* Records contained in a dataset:
..............................
(* ===== verification/ResumeSafety.v ===== *)
(** * What a resumed run may do

    Theorems on [Policy]: a delivery is repeated only when both the bundle and the invocation ask for
    it, work of a delivery whose effect is unknown never runs by itself, every pending entry is
    either runnable or held back, and the condition of a redelivery is one the journal's claim
    accepts. *)

From S2P Require Import Prelude Sha256 Text Identifiers Domain Clocks Queue Commands Json Journal JsonFlat Retries Verdicts Demo Recovery RecoveryScan Policy.

Local Open Scope Z_scope.

(** ** Constructors return what they check *)

Lemma policy_plan_id p r : validate_policy_plan p = Ok r -> r = p.
Proof. unfold validate_policy_plan. intros H. do 4 py_step H. by injection H. Qed.

Lemma validate_item_id i j : validate_item i = Ok j -> j = i.
Proof. unfold validate_item. intros H. do 5 py_step H. by injection H. Qed.

Lemma redelivery_plan_id p r : validate_redelivery_plan p = Ok r -> r = p.
Proof. unfold validate_redelivery_plan. intros H. do 12 py_step H. by injection H. Qed.

Lemma stop_plan_shape x requested ambiguous pending ts reason plan :
  _stop_plan x requested ambiguous pending ts reason = Ok plan ->
  pp_disposition plan = Resume_STOP_AMBIGUOUS /\ pp_effective_policy plan = Policy_STOP /\
  pp_result_category plan = Some Category_AMBIGUOUS /\ pp_exit_code plan = Some (exit_for_result Category_AMBIGUOUS).2 /\
  pp_redeliveries plan = [] /\ pp_observations plan = [] /\ pp_runnable_schedule plan = [] /\
  pp_deferred_schedule plan = pending /\ pp_ambiguous_attempt_ids plan = map ri_attempt_id ambiguous.
Proof. unfold _stop_plan. intros H. py_step H. apply policy_plan_id in H as ->. done. Qed.

(** ** Redeliveries *)


Lemma dict_of_some {K V} `{EqDecision K, Countable K} (key : V -> K) items k v :
  dict_of key items !! k = Some v -> v ∈ items /\ key v = k.
Proof.
  unfold dict_of. induction items as [|x items IH] using rev_ind; simpl; [by rewrite lookup_empty|].
  rewrite fold_left_app. simpl. intros [[<- <-]|[_ Hl]]%lookup_insert_Some.
  - split; [|done]. apply elem_of_app. right. apply list_elem_of_here.
  - destruct (IH Hl). split; [apply elem_of_app; by left|done].
Qed.

(** A redelivery of an attempt, authorised by a template of the bundle. *)
Definition redelivers (bundle : BundleRecoveryPolicy) (i : AttemptRecoveryItem) (r : RedeliveryAttemptPlan) : Prop :=
  exists t, t ∈ bp_redelivery_templates bundle /\
    rt_scenario_id t = ri_scenario_id i /\ rt_event_id t = ri_event_id i /\ rt_delivery_id t = ri_delivery_id i /\
    _is_redeliverable i = true /\ rl_predecessor_attempt_id r = ri_attempt_id i /\
    rl_scenario_id r = ri_scenario_id i /\ rl_event_id r = ri_event_id i /\ rl_delivery_id r = ri_delivery_id i /\
    rl_attempt_plan_id r = rt_attempt_plan_id t /\ rl_attempt_ordinal r = ri_attempt_ordinal i + 1 /\
    schedule_scope (rl_schedule_item r) = attempt_scope i /\
    rl_condition_json r = ascii_bytes (json_dumps (JObject (redelivery_condition i (rl_attempt_id r) (rl_attempt_ordinal r)))).

Lemma block_reason_none ambiguous templates i :
  block_reason ambiguous templates = None -> i ∈ ambiguous ->
  _is_redeliverable i = true /\ exists t, templates !! item_scope i = Some t /\
    rt_scenario_id t = ri_scenario_id i /\ rt_event_id t = ri_event_id i /\ rt_delivery_id t = ri_delivery_id i.
Proof.
  induction ambiguous as [|x rest IH]; [by intros _ ?%elem_of_nil|]. simpl. intros H.
  destruct (negb (_is_redeliverable x)) eqn:E1; [done|]. destruct (templates !! item_scope x) as [t|] eqn:Et; [|done].
  destruct (_ || _ || _) eqn:E2; [done|]. rewrite !orb_false_iff, !negb_bool_decide_false in E2.
  intros [->|Hi]%elem_of_cons; [|by apply IH]. apply negb_false_iff in E1. naive_solver.
Qed.

Lemma redelivery_shape x item template id r :
  _redelivery_from x item template id = Ok r ->
  rl_run_id r = rp_run_id (rx_recovery_plan x) /\ rl_scenario_id r = ri_scenario_id item /\
  rl_event_id r = ri_event_id item /\ rl_delivery_id r = ri_delivery_id item /\
  rl_predecessor_attempt_id r = ri_attempt_id item /\ rl_attempt_id r = id /\
  rl_attempt_plan_id r = rt_attempt_plan_id template /\ rl_attempt_ordinal r = ri_attempt_ordinal item + 1 /\
  schedule_scope (rl_schedule_item r) = attempt_scope item /\
  schedule_entry_id (rl_schedule_item r) = u "resume.redelivery." ++ id /\
  rl_condition_json r = ascii_bytes (json_dumps (JObject (redelivery_condition item id (ri_attempt_ordinal item + 1)))) /\
  validate_redelivery_plan r = Ok r /\ validate_item (rl_schedule_item r) = Ok (rl_schedule_item r).
Proof.
  unfold _redelivery_from. intros H. do 2 py_step H. apply validate_item_id in E0 as Heq. subst a.
  apply redelivery_plan_id in H as Heq. subst r. do 11 (split; [reflexivity|]). split; [exact H|exact E0].
Qed.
..............................
* Task to carry out: Pick out the lines above containing the word "done", then copy them.

* Answer for this exercise:
Proof. unfold _stop_plan. intros H. py_step H. apply policy_plan_id in H as ->. done. Qed.
  - split; [|done]. apply elem_of_app. right. apply list_elem_of_here.
  - destruct (IH Hl). split; [apply elem_of_app; by left|done].
  destruct (negb (_is_redeliverable x)) eqn:E1; [done|]. destruct (templates !! item_scope x) as [t|] eqn:Et; [|done].
  destruct (_ || _ || _) eqn:E2; [done|]. rewrite !orb_false_iff, !negb_bool_decide_false in E2.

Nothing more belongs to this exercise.